The following are pertinent facts in this case: (1) It is proven that Lucio Agtarap
is the legitimate father of Silverio, Cornelio, and Nicolas Agtarap and the grandfather of
Melecio Agtarap; (2) it is admitted that Lucio Agtarap died leaving property; (3) it is
proven that the property left at his death by Lucio Agtarap has been seized by his said
descendants, now the defendants, without giving Silverio his share; (4) it is proven that,
at the least, the property described in Exhibits B, C, D, E, F, G, H and I was left by Lucio
Agtarap.
According to law, one-fourth of this property belongs to Silverio Agtarap.
The judgment of the court below directs:
"That one-fourth part of this property be delivered to the administrator of
the intestate estate of the late Silverio Agtarap, as his legacy, so that, after proper
proceedings, their respective portions may be adjudicated to the widow and other
heirs of the said Silverio; without special finding as to costs."
This judgment is entirely in accordance with law.
The plaintiff also asked for the portion of the products of the coownership
corresponding to Silverio Agtarap, but the trial court ignored this request, as well as
that for some cattle included in the complaint, and the plaintiff has not appealed with
regard to this omission, so it need not be considered here.
The judgment rightly says that after the proper proceedings under the law, there
may be adjudicated to the widow and other heirs of Silverio Agtarap, in due proportion,
the fourth part which the defendants should deliver to the administrator of the intestate
estate of the said Silverio Agtarap; but not in this action. The necessary procedure will
be the special proceedings in the intestate estate of Silverio Agtarap, in which may
properly be presented the claim of the administrator of the said intestate estate on
behalf of Juana Domingo for her "legal portion as widow," as well as the proceedings
for proving that Eugenia Agtarap is a legitimate daughter in order to have her declared
the sole heir of the whole of the said fourth part of the property which corresponds to
him whom she calls her legitimate father. In the trial held for such purpose it will be
determined who are the heirs of the intestate estate of Silverio Agtarap; whether she
who calls herself his legitimate daughter, Eugenia Agtarap; or his brothers Cornelio and
Nicolas and his nephew Melecio, all surnamed Agtarap.

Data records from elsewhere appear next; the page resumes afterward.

(** * inertia-engine: the orchestration pipeline of [internal/engine/engine.go]

    A shallow embedding of the Go package [engine] (and of the flag handling
    of [main]) together with the properties the specification states about
    it.  Go strings are byte strings: they are modelled by [string], whose
    characters are the 256 byte values.  Go [int] and [time.Duration] are
    64-bit integers, modelled by [Z] with the range written out where the
    code depends on it; [float64] is IEEE-754 binary64, modelled by
    [spec_float] at precision 53 and maximal exponent 1024. *)

From Stdlib Require Import ZArith Bool Ascii String DecimalString List Lia.
From Stdlib Require Import Floats.SpecFloat.
From stdpp Require Import base option list gmap strings.

Local Open Scope Z_scope.
Import ListNotations.

(** ** Package [strings] *)

Module strings.

(** [strings.Index(s, substr)]: byte offset of the first occurrence of
    [substr] in [s], or -1.  [IndexFrom i] is the search in a suffix that
    starts at offset [i]. *)
Fixpoint IndexFrom (i : Z) (s substr : string) : Z :=
  if String.prefix substr s then i
  else match s with
       | EmptyString => -1
       | String _ s' => IndexFrom (i + 1) s' substr
       end.

Definition Index (s substr : string) : Z := IndexFrom 0 s substr.

(** [strings.LastIndex(s, substr)]: offset of the last occurrence, or -1. *)
Fixpoint LastIndexFrom (i : Z) (s substr : string) : Z :=
  match s with
  | EmptyString => if String.prefix substr s then i else -1
  | String _ s' =>
      let r := LastIndexFrom (i + 1) s' substr in
      if 0 <=? r then r
      else if String.prefix substr s then i else -1
  end.

Definition LastIndex (s substr : string) : Z := LastIndexFrom 0 s substr.
(** * exhale: the hierarchy graph of [exhale/graph.py]

    A shallow embedding of [ExhaleNode] and of the parsing half of
    [ExhaleRoot] (discovery, reparenting, file reference discovery, file
    post-processing and sorting), together with the properties of the
    reconstruction engine that the specification states about them.

    Python objects are modelled by an arena: the heap of an [ExhaleRoot] maps
    a reference (a number) to the [ExhaleNode] record behind it, and creating
    an object takes the next free reference.  Every Python list of nodes is a
    list of references, so that a mutation made through one list is seen
    through all the others, and the identity based [in] / [==] of Python (the
    class defines [__lt__] only) is equality of references.

    Strings are Rocq strings (sequences of 8-bit characters); [str.lower] is
    modelled on the ASCII letters and [<] on strings is the lexicographic
    order of the character codes. *)

From Stdlib Require Import String Ascii List Bool Arith Lia Permutation.
From stdpp Require Import base option list strings.
Import ListNotations.

Local Open Scope string_scope.
Local Open Scope list_scope.

(** ** Strings *)

Module Str.

(** [c.lower()] on one character. *)
Definition lower_ascii (c : ascii) : ascii :=
  let n := nat_of_ascii c in
  if ((65 <=? n)%nat && (n <=? 90)%nat)%bool then ascii_of_nat (n + 32) else c.

(** [s.lower()] *)
Fixpoint lower (s : string) : string :=
  match s with
  | EmptyString => EmptyString
  | String c s' => String (lower_ascii c) (lower s')
  end.

(** [a < b] on strings. *)
Definition ltb (a b : string) : bool := String.ltb a b.

(** [sub in s] on strings. *)
Fixpoint contains (sub s : string) : bool :=
  String.prefix sub s ||
  match s with
  | EmptyString => false
  | String _ s' => contains sub s'
  end.

(** [s.startswith(p)] *)
Definition startswith (p s : string) : bool := String.prefix p s.

Definition rev_string (cs : list ascii) : string :=
  string_of_list_ascii (List.rev cs).

(** [s.split(sep)] for a non-empty separator: [cur] holds the characters
    of the current segment, last first, and [skip] counts the characters of
    a separator occurrence that remain to be dropped. *)
Fixpoint split_from (sep : string) (cur : list ascii) (skip : nat)
    (s : string) : list string :=
  match s with
  | EmptyString => [rev_string cur]
  | String c s' =>
      match skip with
      | S k => split_from sep cur k s'
      | O =>
          if String.prefix sep s
          then rev_string cur :: split_from sep [] (String.length sep - 1) s'
          else split_from sep (c :: cur) 0 s'
      end
  end.
(** X4: the shape is open: two non-null objects that agree on every declared
    key get the same verdict, whatever other keys they carry. *)
Theorem shape_validator_ignores_undeclared_keys :
  forall typeOf toString validators v w c,
    typeof v = "object" -> v <> VNull ->
    typeof w = "object" -> w <> VNull ->
    (forall key, In key (map fst validators) -> get v key = get w key) ->
    createShapeValidator typeOf toString validators v c
    = createShapeValidator typeOf toString validators w c.
Proof.
  intros typeOf toString validators v w c Hv Hvn Hw Hwn H.
  rewrite (shape_validator_fields typeOf toString _ c Hv Hvn).
  rewrite (shape_validator_fields typeOf toString _ c Hw Hwn).
  now apply shape_fields_agree.
Qed.

Lemma shape_validator_ignores_undeclared_keys_witness :
  shapeValidator [("a", TypeName "number")]
                 (VObject (fresh 1) [("a", VNumber 1); ("extra", VBoolean true)])
                 root
  = shapeValidator [("a", TypeName "number")]
                   (VObject (fresh 2) [("a", VNumber 1)]) root.
Proof.
  apply (@shape_validator_ignores_undeclared_keys Utils.typeOf Utils.toString
           [("a", TypeName "number")]
           (VObject (fresh 1) [("a", VNumber 1); ("extra", VBoolean true)])
           (VObject (fresh 2) [("a", VNumber 1)]) root);
    try reflexivity; try discriminate.
  intros key [<-|[]]. reflexivity.
Defined.

(** X5: a declared key is required: when the property reads as
    [undefined], the field's validator is run on [undefined], so a
    type-name field other than undefined fails there, with the type message
    at the field's path (the fields before it having passed). *)
Theorem shape_validator_missing_key :
  forall typeOf toString before key t after v c,
    typeof v = "object" -> v <> VNull ->
    get v key = VUndefined ->
    t <> "undefined" ->
    Forall (fun kv => passes (ensureValidator typeOf toString) (snd kv)
                        (get v (fst kv)) (field_context c (fst kv))) before ->
    createShapeValidator typeOf toString
                         (before ++ (key, TypeName t) :: after) v c
    = Return (RPair ("Expected type " ++ t ++ " but received "
                     ++ typeOf VUndefined)
                    (createContextPath (joined (call_context c) key))).
Proof.
  intros typeOf toString before key t after v c Hv Hn Hk Ht Hb.
  rewrite (shape_validator_fields typeOf toString _ c Hv Hn).
  apply shape_fields_first_failure; [exact Hb|].
  assert (E : String.eqb "undefined" t = false).
  { apply String.eqb_neq. intro E. apply Ht. now symmetry. }
  unfold fails_with. rewrite Hk, resolved_type_name.
  change (typeof VUndefined) with "undefined". rewrite E.
  change (extend_context (createContextPath (call_context c)) key)
    with (field_context c key).
  rewrite field_context_path. now split.
Qed.

Lemma shape_validator_missing_key_witness :
  shapeValidator ([("a", TypeName "number")] ++ ("b", TypeName "string") :: [])
                 (VObject (fresh 1) [("a", VNumber 1)]) root
  = Return (RPair "Expected type string but received undefined"
                  (createContextPath "b")).
Proof.
  apply (@shape_validator_missing_key Utils.typeOf Utils.toString
           [("a", TypeName "number")] "b" "string" []
           (VObject (fresh 1) [("a", VNumber 1)]) root).
  - reflexivity.
  - discriminate.
  - reflexivity.
  - discriminate.
  - repeat constructor. exists RUndefined. split; reflexivity.
Defined.

(** ** The array validator *)

(** X8: a value that is not an array is rejected without the element spec
    being resolved or run: the error names the value's display kind and
    comes as a pair at the given context. *)
Lemma array_validator_not_an_array :
  forall typeOf toString validator v c,
    isArray v = false ->
    createArrayValidator typeOf toString validator v c
    = Return (RPair ("Expected type array but received " ++ typeOf v) c).
Proof.
  intros typeOf toString validator v c H.
  unfold createArrayValidator. now rewrite H.
Qed.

The lawful usufruct pertaining to the widow will depend upon whether the alleged
daughter or the brothers and nephew of the deceased are entitled to the inheritance, for
if she who claims to be the daughter, Eugenia Agtarap, be declared the sole heir of the
deceased Silverio Agtarap, the widows share would be different from what it would if
the defendants in this case, as brothers and nephew of the deceased Silverio Agtarap,
are declared to be the sole heirs — in accordance with the various provisions of the Civil
Code in this respect.
Only in such special proceedings, wherein the necessary orders can be issued
and executed, can ndings be made as to who are the heirs and what portions to them,
the nature of their titles, and in case of usufruct what part pertains to each.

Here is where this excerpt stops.